Tuttavia, all’inizio di dicembre, l’amministrazione Trump ha annunciato che avrebbe studiato nuove misure di screening per i turisti provenienti da decine di paesi, tra cui l’Unione europea, il Regno Unito, l’Australia e il Canada.

“Il Dipartimento di Stato userà la sua autorità di lunga data per considerare non idonei i potenziali immigrati che potrebbero diventare un onere pubblico per gli Stati Uniti e approfittare della generosità del popolo americano”, ha dichiarato Tommy Pigott, vice portavoce principale del Dipartimento di Stato.
“L’elaborazione dei visti di immigrazione provenienti da questi 75 paesi sarà sospesa mentre il Dipartimento di Stato rivaluta le procedure di elaborazione delle domande di immigrazione per impedire l’ingresso di cittadini stranieri che potrebbero usufruire di assistenza sociale e benefici pubblici”, ha aggiunto.
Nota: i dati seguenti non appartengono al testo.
(** Redis's [string2ll]. *)
Definition RedisInt (b : string) : option Z :=
  if (slen b =? 0) || (20 <? slen b) then None
  else if b =s "0" then Some 0
  else
    let neg := match b with String c _ => Ascii.eqb c "-" | "" => false end in
    let d := if neg then sdrop 1 b else b in
    match d with
    | "" => None
    | String c _ =>
        if (bval c <? 49) || (57 <? bval c) then None
        else if negb (all_digits d) then None
        else v ← ParseUint d;
          if neg then if 2^63 <? v then None else Some (i64 (- i64 v))
          else if 2^63 - 1 <? v then None else Some (i64 v)
    end.

(** The [ino] closure of [ParseKey]. *)
Definition inoRef (shape group rest : string) : option KeyRef :=
  keyIno shape group <$> digits rest.

(** The namespaced keys: the first [switch] of [ParseKey]. *)
Definition parseNamespace (k : string) : option KeyRef :=
  match cut_prefix "jum:presence:" k with
  | Some (String c r) => Some (keySuffix ShapePresence "presence" (String c r))
  | _ =>
  match cut_prefix "jm:link-bench:" k with
  | Some (String c r) => Some (keySuffix ShapeLinkBench "linkbench" (String c r))
  | _ =>
  match cut_prefix "juicefarm:" k with
  | Some r => Some (keySuffix ShapeFarm "farm" r)
  | None =>
  match cut_prefix "jmfarm:" k with
  | Some r => Some (keySuffix ShapeJMFarm "farm" r)
  | None =>
  match cut_prefix "jmctl:" k with
  | Some r => Some (keySuffix ShapeJMCtl "farm" r)
  | None =>
  match cut_prefix "jmlease:" k with
  | Some r => Some (keySuffix ShapeLease "lease" r)
  | None => if k =s "juicemount:metadata" then Some (keyOf ShapeChannel "channel") else None
  end end end end end end.

(** The lock and session keys: the second [switch]; a prefix whose rest is
    not a number falls through to the one-letter shapes. *)
Definition parseLockSession (k : string) : option KeyRef :=
  match cut_prefix "lockf" k with
  | Some r => inoRef ShapeFlock "inode" r
  | None =>
  match cut_prefix "lockp" k with
  | Some r => inoRef ShapePlock "inode" r
  | None =>
  match cut_prefix "locked" k with
  | Some r => keySid ShapeLocked <$> digits r
  | None =>
  match cut_prefix "session" k with
  | Some r => keySid ShapeSession <$> digits r
  | None => None
  end end end end.
Lemma keyGate_spec p e w e' s s' :
  keyGate clock p e w s = (Ok e', s') ->
  class_allowed p (cs_u s) w /\ VW s' = VW s /\
  Project (cs_u s') = Project (cs_u s) ++ (if decide (KWClass w = KCProject) then [w] else []).
Proof.
  unfold keyGate, class_allowed. intros Hr. apply sm_bind_Ok in Hr as (u & s0 & Hu & Hr). injection Hu as <- <-.
  destruct (KWClass w) eqn:Ec; try (rewrite decide_False by done; rewrite app_nil_r).
  - destruct (is_admin p); [by injection Hr as <- <-|]. apply sm_bind_Ok in Hr as ([] & s1 & Hc & Hr).
    injection Hr as <- <-. apply (keeps_run VWP) in Hc; [|apply keeps_counterGate]. by apply VWP_eq in Hc.
  - apply sm_bind_Ok in Hr as (x & s1 & Hc & Hr). injection Hr as <- <-.
    apply (keeps_run VWP) in Hc; [|apply keeps_sessionGate]. by apply VWP_eq in Hc.
  - destruct (is_admin p) eqn:Ea, (Suffix (KWKey w) =s host p) eqn:Eh; cbn in Hr; try discriminate Hr;
      injection Hr as <- <-; to_prop; (split; [|done]); first [by right | left; by apply is_admin_true].
  - destruct (is_admin p) eqn:Ea, (linkBenchOK (wcmd (cs_u s) w)) eqn:Eh; cbn in Hr; try discriminate Hr;
      injection Hr as <- <-; to_prop; (split; [|done]); first [by right | left; by apply is_admin_true].
  - destruct (bool_decide (PKind p = KindWebDAV)) eqn:Ew; [discriminate Hr|]. injection Hr as <- <-. by to_prop.
  - by injection Hr as <- <-.
  - destruct (is_admin p) eqn:Ea, (is_bg p) eqn:Eb; cbn in Hr; try discriminate Hr;
      injection Hr as <- <-; (split; [|done]); first [left; by apply is_admin_true | right; by apply is_bg_true].
  - destruct (is_admin p) eqn:Ea; [injection Hr as <- <-; split; [left; by apply is_admin_true|done]|].
    cbn [negb andb] in Hr.
    destruct (bool_decide (PKind p = KindFarm)) eqn:E1, (bool_decide (PKind p = KindManager)) eqn:E2; cbn in Hr; try discriminate Hr;
      injection Hr as <- <-; to_prop; tauto.
  - destruct (is_admin p) eqn:Ea; [|discriminate Hr]. injection Hr as <- <-. split; [by apply is_admin_true|done].
  - destruct (bool_decide (PKind p = KindWebDAV)) eqn:Ew; [discriminate Hr|]. to_prop.
    apply sm_bind_Ok in Hr as ([] & s1 & Hu & Hr). injection Hu as <-. injection Hr as <- <-.
    rewrite decide_True by done. done.
  - destruct (is_admin p) eqn:Ea; [|discriminate Hr]. injection Hr as <- <-. split; [by apply is_admin_true|done].
  - destruct (is_admin p) eqn:Ea; [|discriminate Hr]. injection Hr as <- <-. split; [by apply is_admin_true|done].
Qed.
Il Dipartimento di Stato ha revocato più di 100.000 visti da quando Trump è stato eletto presidente e la sua amministrazione ha adottato una politica più rigorosa in materia di concessione dei visti, con controlli più severi sui social media e screening più approfonditi.

L’elenco dei 75 Paesi include: Albania, Bielorussia, Bosnia-Erzegovina, Kosovo, Macedonia, Moldavia, Montenegro e Russia; Algeria, Camerun, Capo Verde, Congo, Egitto, Eritrea, Etiopia, Gambia, Ghana, Guinea, Costa d’Avorio, Liberia, Libia, Marocco, Nigeria, Repubblica del Congo, Ruanda, Senegal, Sierra Leone, Somalia, Sud Sudan, Sudan, Togo, Tunisia e Uganda.
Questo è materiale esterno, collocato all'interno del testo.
(* ===== verification/GuardLedger.v ===== *)
(** * The slice reference ledger

    The conservation law of an admitted transaction, stated on the commands
    of the unit and on the chunk lists the guard reads: [decs] and the pushed
    copies are paid by [incs], by the copies the unit's exact trims remove
    ([remCount]) and by first links; and the unit that breaks the law once a
    sum of decrements leaves int64. *)

From S2P Require Import Prelude GoLib GoTime Resp Classify ClassifyFacts Policy Stores Guard GuardScope GuardCheck GuardFrames GuardFacts GuardSlices.

(** ** Copies removed from chunk lists *)
Fixpoint removedElems (op : trimOp) (n i : Z) (elems : list string) : list string :=
  match elems with
  | [] => []
  | el :: elems' => (if trim_keeps op n i then [] else [el]) ++ removedElems op n (i + 1) elems'
  end.

Lemma countRemoved_count op key n i elems acc f :
  i64_map (fst acc) -> 0 <= at0 (fst acc) f -> at0 (fst acc) f + pushCount f (removedElems op n i elems) < 2^63 ->
  at0 (fst (countRemoved op key n i elems acc)) f = at0 (fst acc) f + pushCount f (removedElems op n i elems).
Proof.
  revert i acc. induction elems as [|el elems IH]; intros i acc Hm H0 Hfit; cbn [countRemoved removedElems] in *; [unfold pushCount; cbn; lia|].
  rewrite pushCount_app in *. pose proof (pushCount_nonneg f (removedElems op n (i + 1) elems)) as Hn.
  destruct (trim_keeps op n i); [rewrite IH; [|done|done|]; unfold pushCount in *; cbn in *; lia|].
  rewrite pushCount_one in *. unfold elemField in *. destruct (chunkElem el) as [[id size]|].
  2: { cbn in *. rewrite decide_False in * by done. rewrite IH; [lia|done|done|lia]. }
  destruct (id =? 0); [cbn in *; rewrite decide_False in * by done; rewrite IH; [lia|done|done|lia]|].
  cbn [fmap option_fmap option_map snd] in *. set (k := sliceKeyOf id size) in *.
  match goal with |- context [countRemoved _ _ _ _ _ ?a] => set (acc' := a) end.
  assert (Ha : at0 (fst acc') f = at0 (fst acc) f + if decide (Some k = Some f) then 1 else 0).
  { subst acc'. cbn [fst]. rewrite at0_addi64.
    destruct (decide (f = k)) as [->|]; destruct (decide (Some k = Some _)) as [E|E]; try congruence; [|lia].
    apply i64_id. unfold is_i64. lia. }
  rewrite IH; [rewrite Ha; lia|by apply i64_map_add|rewrite Ha; destruct (decide _); lia|rewrite Ha; lia].
Qed.

Section ledger.
Context {S T : Type} `{SessionStore S} `{SliceStore T}.
Context (perm : forall A : Type, list A -> list A) (Hperm : forall A (l : list A), perm A l ≡ₚ l).
Implicit Types (s : CheckState S T) (sc : sliceScope) (g : Guard S T).

(** Copies of [f] that trimming one chunk removes. *)
Definition remIn (read : ChunkReader) (db : Z) (f : string) (ko : string * trimOp) : Z :=
  match read db (fst ko) with
  | Ok elems => pushCount f (removedElems (snd ko) (Z.of_nat (length elems)) 0 elems)
  | Err _ => 0
  end.

Definition sumZ (l : list Z) : Z := foldr Z.add 0 l.

Lemma sumZ_perm l l' : l ≡ₚ l' -> sumZ l = sumZ l'.
Proof. induction 1; unfold sumZ in *; cbn [foldr]; lia. Qed.

(** Copies of [f] the trims [rw] remove from the chunk lists of the volume. *)
Definition remCount g (db : Z) (rw : gmap string trimOp) (f : string) : Z :=
  match chunks g with
  | None => 0
  | Some read => sumZ (remIn read db f <$> map_to_list rw)
  end.

Lemma remIn_nonneg read db f ko : 0 <= remIn read db f ko.
Proof. unfold remIn. destruct (read db (fst ko)); [apply pushCount_nonneg|lia]. Qed.

Lemma sumZ_nonneg l : Forall (Z.le 0) l -> 0 <= sumZ l.
Proof. induction 1; unfold sumZ in *; cbn [foldr]; lia. Qed.

Lemma remCount_nonneg g db rw f : 0 <= remCount g db rw f.
Proof.
  unfold remCount. destruct (chunks g); [|lia]. apply sumZ_nonneg, Forall_fmap, Forall_true. intros ko. apply remIn_nonneg.
Qed.

Lemma fold_countKey read db f l acc r rin :
  i64_map (fst acc) -> 0 <= at0 (fst acc) f -> at0 (fst acc) f + sumZ (remIn read db f <$> l) < 2^63 ->
  foldl (countKey read db) (Some acc) l = Some (r, rin) -> at0 r f = at0 (fst acc) f + sumZ (remIn read db f <$> l).
Proof.
  revert acc. induction l as [|ko l IH]; intros acc Hm Ha Hfit Hf; [injection Hf as ->; cbn; lia|].
  rewrite fmap_cons in *. cbn [sumZ foldr] in *. change (foldr Z.add 0 ?x) with (sumZ x) in *.
  assert (Hn : 0 <= sumZ (remIn read db f <$> l)) by (apply sumZ_nonneg, Forall_fmap, Forall_true; intros; apply remIn_nonneg).
  cbn [foldl] in Hf. unfold countKey at 2 in Hf. cbn in Hf. unfold remIn at 1 in Hfit. unfold remIn at 1.
  destruct (read db (fst ko)) as [elems|]; [|by rewrite foldl_countKey_None in Hf].
  pose proof (pushCount_nonneg f (removedElems (snd ko) (Z.of_nat (length elems)) 0 elems)) as Hp.
  assert (Hc := countRemoved_count (snd ko) (fst ko) (Z.of_nat (length elems)) 0 elems acc f Hm Ha ltac:(lia)).
  apply IH in Hf; [rewrite Hf, Hc; lia|by apply countRemoved_i64|rewrite Hc; lia|rewrite Hc; lia].
Qed.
Antigua e Barbuda, Bahamas, Barbados, Belize, Brasile, Colombia, Cuba, Dominica, Grenada, Guatemala, Haiti, Giamaica, Nicaragua, Saint Kitts e Nevis, Santa Lucia, Saint Vincent e Grenadine e Uruguay; isole Fiji; Afghanistan, Armenia, Azerbaigian, Bangladesh, Bhutan, Cambogia, Georgia, Iran, Iraq, Giordania, Kazakistan, Kuwait, Kirghizistan, Laos, Libano, Mongolia, Myanmar, Nepal, Pakistan, Siria, Tanzania, Thailandia, Uzbekistan e Yemen.